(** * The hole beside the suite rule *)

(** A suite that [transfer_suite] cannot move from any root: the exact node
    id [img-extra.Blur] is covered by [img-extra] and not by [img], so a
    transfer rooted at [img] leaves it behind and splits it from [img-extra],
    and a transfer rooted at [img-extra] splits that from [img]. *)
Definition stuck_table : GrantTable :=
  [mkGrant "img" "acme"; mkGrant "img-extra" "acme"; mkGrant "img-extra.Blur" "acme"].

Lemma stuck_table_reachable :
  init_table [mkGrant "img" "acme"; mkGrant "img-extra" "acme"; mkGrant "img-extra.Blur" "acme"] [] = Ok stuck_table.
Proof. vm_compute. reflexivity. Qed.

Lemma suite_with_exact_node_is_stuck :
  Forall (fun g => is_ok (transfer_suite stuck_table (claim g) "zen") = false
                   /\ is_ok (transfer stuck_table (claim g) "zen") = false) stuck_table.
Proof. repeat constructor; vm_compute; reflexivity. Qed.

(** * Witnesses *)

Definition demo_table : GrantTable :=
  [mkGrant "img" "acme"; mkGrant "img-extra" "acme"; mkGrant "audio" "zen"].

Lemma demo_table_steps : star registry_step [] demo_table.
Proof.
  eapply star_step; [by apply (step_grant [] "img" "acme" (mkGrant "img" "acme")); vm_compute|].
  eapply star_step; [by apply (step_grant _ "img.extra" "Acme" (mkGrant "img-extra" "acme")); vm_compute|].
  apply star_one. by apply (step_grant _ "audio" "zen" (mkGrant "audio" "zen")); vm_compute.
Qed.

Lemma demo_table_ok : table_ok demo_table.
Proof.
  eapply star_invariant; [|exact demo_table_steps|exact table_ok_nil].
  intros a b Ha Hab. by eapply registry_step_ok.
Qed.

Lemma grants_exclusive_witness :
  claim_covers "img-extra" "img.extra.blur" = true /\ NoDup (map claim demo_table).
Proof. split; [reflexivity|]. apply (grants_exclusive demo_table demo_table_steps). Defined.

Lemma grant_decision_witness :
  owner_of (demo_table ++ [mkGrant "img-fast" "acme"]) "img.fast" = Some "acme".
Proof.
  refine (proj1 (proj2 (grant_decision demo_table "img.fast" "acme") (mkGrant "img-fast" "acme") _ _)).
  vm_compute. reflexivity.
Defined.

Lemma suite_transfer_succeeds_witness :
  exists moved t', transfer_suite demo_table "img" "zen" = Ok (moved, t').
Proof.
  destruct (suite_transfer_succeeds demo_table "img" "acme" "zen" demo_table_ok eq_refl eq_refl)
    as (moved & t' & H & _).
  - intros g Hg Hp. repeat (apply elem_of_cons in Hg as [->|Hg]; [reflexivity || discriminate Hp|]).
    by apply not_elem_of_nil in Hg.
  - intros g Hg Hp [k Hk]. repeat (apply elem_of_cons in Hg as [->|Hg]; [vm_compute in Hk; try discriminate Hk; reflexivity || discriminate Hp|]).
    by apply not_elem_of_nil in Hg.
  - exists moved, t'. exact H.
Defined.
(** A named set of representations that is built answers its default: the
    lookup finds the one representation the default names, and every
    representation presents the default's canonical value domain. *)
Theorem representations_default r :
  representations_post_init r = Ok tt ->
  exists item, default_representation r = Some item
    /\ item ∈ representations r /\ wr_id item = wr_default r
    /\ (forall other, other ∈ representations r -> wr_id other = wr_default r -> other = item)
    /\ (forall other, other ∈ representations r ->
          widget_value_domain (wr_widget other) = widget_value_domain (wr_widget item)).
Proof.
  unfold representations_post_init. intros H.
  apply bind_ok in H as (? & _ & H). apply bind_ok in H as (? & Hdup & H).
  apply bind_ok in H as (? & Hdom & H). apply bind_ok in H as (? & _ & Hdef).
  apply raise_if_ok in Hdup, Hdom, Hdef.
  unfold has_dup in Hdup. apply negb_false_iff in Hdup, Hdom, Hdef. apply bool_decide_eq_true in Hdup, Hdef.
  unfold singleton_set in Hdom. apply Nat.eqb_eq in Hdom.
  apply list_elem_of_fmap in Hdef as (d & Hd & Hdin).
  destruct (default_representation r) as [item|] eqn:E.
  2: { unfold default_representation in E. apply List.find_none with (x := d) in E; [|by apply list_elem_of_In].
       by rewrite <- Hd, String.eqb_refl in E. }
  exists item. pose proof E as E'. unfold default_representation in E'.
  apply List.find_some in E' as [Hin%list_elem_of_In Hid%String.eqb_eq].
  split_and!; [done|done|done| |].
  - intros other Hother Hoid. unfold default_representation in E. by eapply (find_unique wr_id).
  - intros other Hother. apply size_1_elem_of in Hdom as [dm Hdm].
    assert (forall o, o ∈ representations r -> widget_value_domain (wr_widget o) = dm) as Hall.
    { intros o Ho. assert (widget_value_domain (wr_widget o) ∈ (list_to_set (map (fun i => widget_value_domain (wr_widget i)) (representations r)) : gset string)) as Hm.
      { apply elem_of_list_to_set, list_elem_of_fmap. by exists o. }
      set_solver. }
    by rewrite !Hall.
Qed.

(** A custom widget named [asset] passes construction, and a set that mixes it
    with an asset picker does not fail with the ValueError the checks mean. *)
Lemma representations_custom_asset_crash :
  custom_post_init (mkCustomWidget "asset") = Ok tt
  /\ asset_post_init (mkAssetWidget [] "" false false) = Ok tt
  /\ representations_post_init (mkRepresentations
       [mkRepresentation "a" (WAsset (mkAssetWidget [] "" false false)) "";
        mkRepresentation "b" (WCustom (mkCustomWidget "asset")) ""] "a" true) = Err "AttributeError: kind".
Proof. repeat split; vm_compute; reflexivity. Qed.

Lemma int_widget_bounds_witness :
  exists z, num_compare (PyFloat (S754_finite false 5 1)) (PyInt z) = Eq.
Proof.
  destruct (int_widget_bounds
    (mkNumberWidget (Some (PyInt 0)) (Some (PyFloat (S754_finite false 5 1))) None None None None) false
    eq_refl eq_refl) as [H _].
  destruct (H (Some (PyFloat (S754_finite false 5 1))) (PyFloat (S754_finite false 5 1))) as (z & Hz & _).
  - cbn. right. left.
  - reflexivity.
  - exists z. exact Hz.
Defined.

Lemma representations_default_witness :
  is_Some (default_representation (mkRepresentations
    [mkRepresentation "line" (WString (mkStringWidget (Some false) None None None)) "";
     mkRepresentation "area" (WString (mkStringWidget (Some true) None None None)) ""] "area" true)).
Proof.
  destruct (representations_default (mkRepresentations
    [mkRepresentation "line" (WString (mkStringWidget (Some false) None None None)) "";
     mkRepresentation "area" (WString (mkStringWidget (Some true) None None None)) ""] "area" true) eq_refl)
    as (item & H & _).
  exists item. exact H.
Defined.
- - - -
- _Action item_
Exactly as written, reproduce the lines of the data above from the first line through the line where "apply star_one. by" appears.

- _Answer box_
(** * The hole beside the suite rule *)

(** A suite that [transfer_suite] cannot move from any root: the exact node
    id [img-extra.Blur] is covered by [img-extra] and not by [img], so a
    transfer rooted at [img] leaves it behind and splits it from [img-extra],
    and a transfer rooted at [img-extra] splits that from [img]. *)
Definition stuck_table : GrantTable :=
  [mkGrant "img" "acme"; mkGrant "img-extra" "acme"; mkGrant "img-extra.Blur" "acme"].

Lemma stuck_table_reachable :
  init_table [mkGrant "img" "acme"; mkGrant "img-extra" "acme"; mkGrant "img-extra.Blur" "acme"] [] = Ok stuck_table.
Proof. vm_compute. reflexivity. Qed.

Lemma suite_with_exact_node_is_stuck :
  Forall (fun g => is_ok (transfer_suite stuck_table (claim g) "zen") = false
                   /\ is_ok (transfer stuck_table (claim g) "zen") = false) stuck_table.
Proof. repeat constructor; vm_compute; reflexivity. Qed.

(** * Witnesses *)

Definition demo_table : GrantTable :=
  [mkGrant "img" "acme"; mkGrant "img-extra" "acme"; mkGrant "audio" "zen"].

Lemma demo_table_steps : star registry_step [] demo_table.
Proof.
  eapply star_step; [by apply (step_grant [] "img" "acme" (mkGrant "img" "acme")); vm_compute|].
  eapply star_step; [by apply (step_grant _ "img.extra" "Acme" (mkGrant "img-extra" "acme")); vm_compute|].
  apply star_one. by apply (step_grant _ "audio" "zen" (mkGrant "audio" "zen")); vm_compute.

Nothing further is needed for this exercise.